Peiffer Isabelle, Barbet Romain, Hatzfeld Antoinette, Li Ma-Lin, Hatzfeld Jacques A
Centre National de la Recherche Scientifique, Institut André Lwoff, Villejuif, France.
Methods Mol Biol. 2010;584:97-108. doi: 10.1007/978-1-60761-369-5_5.

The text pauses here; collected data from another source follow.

(* ===== verification/Base64.v ===== *)
(** * A concrete base64

    RFC 4648 section 4 with the standard alphabet, canonical padding and zero
    trailing bits: an instance of [Base64] that satisfies [Base64Ok], which the
    witnesses of the theorems about headers and tokens run on. *)
From S2P Require Import Prelude RustStr Postcard.

Definition b64_char (d : Z) : Z :=
  if d <? 26 then 65 + d
  else if d <? 52 then 71 + d
  else if d <? 62 then d - 4
  else if d =? 62 then 43 else 47.

Definition b64_val (c : Z) : option Z :=
  if (65 <=? c) && (c <=? 90) then Some (c - 65)
  else if (97 <=? c) && (c <=? 122) then Some (c - 71)
  else if (48 <=? c) && (c <=? 57) then Some (c + 4)
  else if c =? 43 then Some 62
  else if c =? 47 then Some 63
  else None.

Fixpoint rfc_encode (b : bytes) : str :=
  match b with
  | [] => []
  | [x] => [b64_char (x / 4); b64_char (x mod 4 * 16); 61; 61]
  | [x; y] => [b64_char (x / 4); b64_char (x mod 4 * 16 + y / 16); b64_char (y mod 16 * 4); 61]
  | x :: y :: z :: r =>
      b64_char (x / 4) :: b64_char (x mod 4 * 16 + y / 16)
      :: b64_char (y mod 16 * 4 + z / 64) :: b64_char (z mod 64) :: rfc_encode r
  end.

Fixpoint rfc_decode (s : str) : option bytes :=
  match s with
  | [] => Some []
  | a :: b :: c :: d :: r =>
      va ← b64_val a; vb ← b64_val b;
      if bool_decide (r = []) && (d =? 61) then
        if c =? 61 then
          if vb mod 16 =? 0 then Some [va * 4 + vb / 16] else None
        else
          vc ← b64_val c;
          if vc mod 4 =? 0 then Some [va * 4 + vb / 16; vb mod 16 * 16 + vc / 4] else None
      else
        vc ← b64_val c; vd ← b64_val d;
        t ← rfc_decode r;
        Some (va * 4 + vb / 16 :: vb mod 16 * 16 + vc / 4 :: vc mod 4 * 64 + vd :: t)
  | _ => None
  end.

#[global] Instance rfc4648 : Base64 := {| b64_encode := rfc_encode; b64_decode := rfc_decode |}.

Ltac b64_cases :=
  repeat match goal with
  | |- context [?a <? ?b] => destruct (Z.ltb_spec a b); try lia
  | |- context [?a <=? ?b] => destruct (Z.leb_spec a b); try lia
  | |- context [?a =? ?b] => destruct (Z.eqb_spec a b); try lia
  end.

Lemma b64_val_char d : 0 ≤ d < 64 → b64_val (b64_char d) = Some d.
Proof.
  intros H. unfold b64_char. b64_cases; unfold b64_val; b64_cases; simpl; f_equal; lia.
Qed.

Lemma b64_char_alphabet d : 0 ≤ d < 64 → is_b64 (b64_char d) ∧ b64_char d ≠ 61.
Proof. intros H. unfold b64_char, is_b64. b64_cases; lia. Qed.

Lemma bytes_ind3 (P : bytes → Prop) :
  P [] → (∀ x, P [x]) → (∀ x y, P [x; y]) → (∀ x y z r, P r → P (x :: y :: z :: r)) → ∀ b, P b.
Proof.
  intros H0 H1 H2 H3. fix IH 1. intros [|x [|y [|z r]]]; [done | by apply H1 | by apply H2|].
  apply H3, IH.
Qed.

Ltac b64_bytes H :=
  repeat match type of H with
  | bytes_ok (_ :: _) => let Hx := fresh "Hx" in apply bytes_ok_cons in H as [Hx H]; unfold is_u8 in Hx
  end.

Lemma rfc_roundtrip b : bytes_ok b → rfc_decode (rfc_encode b) = Some b.
Proof.
  induction b as [|x|x y|x y z r IH] using bytes_ind3; intros H; [done|..]; b64_bytes H; simpl.
  - rewrite !b64_val_char by zdiv_lia. simpl.
    destruct (Z.eqb_spec (x mod 4 * 16 mod 16) 0); [|zdiv_lia]. repeat f_equal. zdiv_lia.
  - rewrite !b64_val_char by zdiv_lia. simpl.
    destruct (Z.eqb_spec (b64_char (y mod 16 * 4)) 61) as [E|].
    { exfalso. revert E. apply b64_char_alphabet. zdiv_lia. }
    destruct (Z.eqb_spec (y mod 16 * 4 mod 4) 0); [|zdiv_lia]. repeat f_equal; zdiv_lia.
  - rewrite !b64_val_char by zdiv_lia. simpl.
    destruct (Z.eqb_spec (b64_char (z mod 64)) 61) as [E|].
    { exfalso. revert E. apply b64_char_alphabet. zdiv_lia. }
    rewrite andb_false_r, IH by done. simpl. repeat f_equal; zdiv_lia.
Qed.

Lemma rfc_alphabet b : bytes_ok b → Forall is_b64 (rfc_encode b).
Proof.
  assert (is_b64 61) as Hpad by (unfold is_b64; lia).
  induction b as [|x|x y|x y z r IH] using bytes_ind3; intros H; b64_bytes H; simpl;
    repeat (constructor; [first [done | apply b64_char_alphabet; zdiv_lia]|]);
    auto using Forall_nil.
Qed.

#[global] Instance rfc4648_ok : Base64Ok.
Proof. split; [apply rfc_roundtrip | apply rfc_alphabet]. Qed.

We describe in this chapter the development of a xenofree molecularly defined medium, SBX, associated with xenofree matrices, to maintain human embryonic stem cell (hESC) pluripotency as determined by phenotypic, functional and TLDA studies. This simple, inexpensive, and more physiological culture condition has been chosen because (1) it is xenofree and molecularly defined; it is devoid of albumin, which is a carrier of undefined molecules; (2) it maintains pluripotency, but very significantly reduces differentiation gene expression during hESC self-renewal, as compared to the widely used culture conditions tested so far; and (3) it can be further improved by replacing high concentrations of expensive additives by physiological concentrations of new factors. Xenofree molecularly defined media and matrices represent valuable tools for elucidating still unknown functions of numerous embryonic genes using more physiological culture conditions. These genes encode potential new factors controlling hESC self-renewal and pluripotency.
在本章中,我们描述了一种无动物源的、分子成分明确的培养基SBX的研发情况,该培养基与无动物源基质相关联,用于维持人胚胎干细胞(hESC)的多能性,这是通过表型、功能和TLDA研究确定的。选择这种简单、廉价且更符合生理状态的培养条件是因为:(1)它是无动物源且分子成分明确的;它不含白蛋白,白蛋白是未定义分子的载体;(2)它能维持多能性,但与目前测试的广泛使用的培养条件相比,在hESC自我更新过程中能非常显著地降低分化基因的表达;(3)通过用新因子的生理浓度替代高浓度的昂贵添加剂,它还可以进一步改进。无动物源的、分子成分明确的培养基和基质是利用更符合生理状态的培养条件阐明众多胚胎基因仍未知功能的宝贵工具。这些基因编码控制hESC自我更新和多能性的潜在新因子。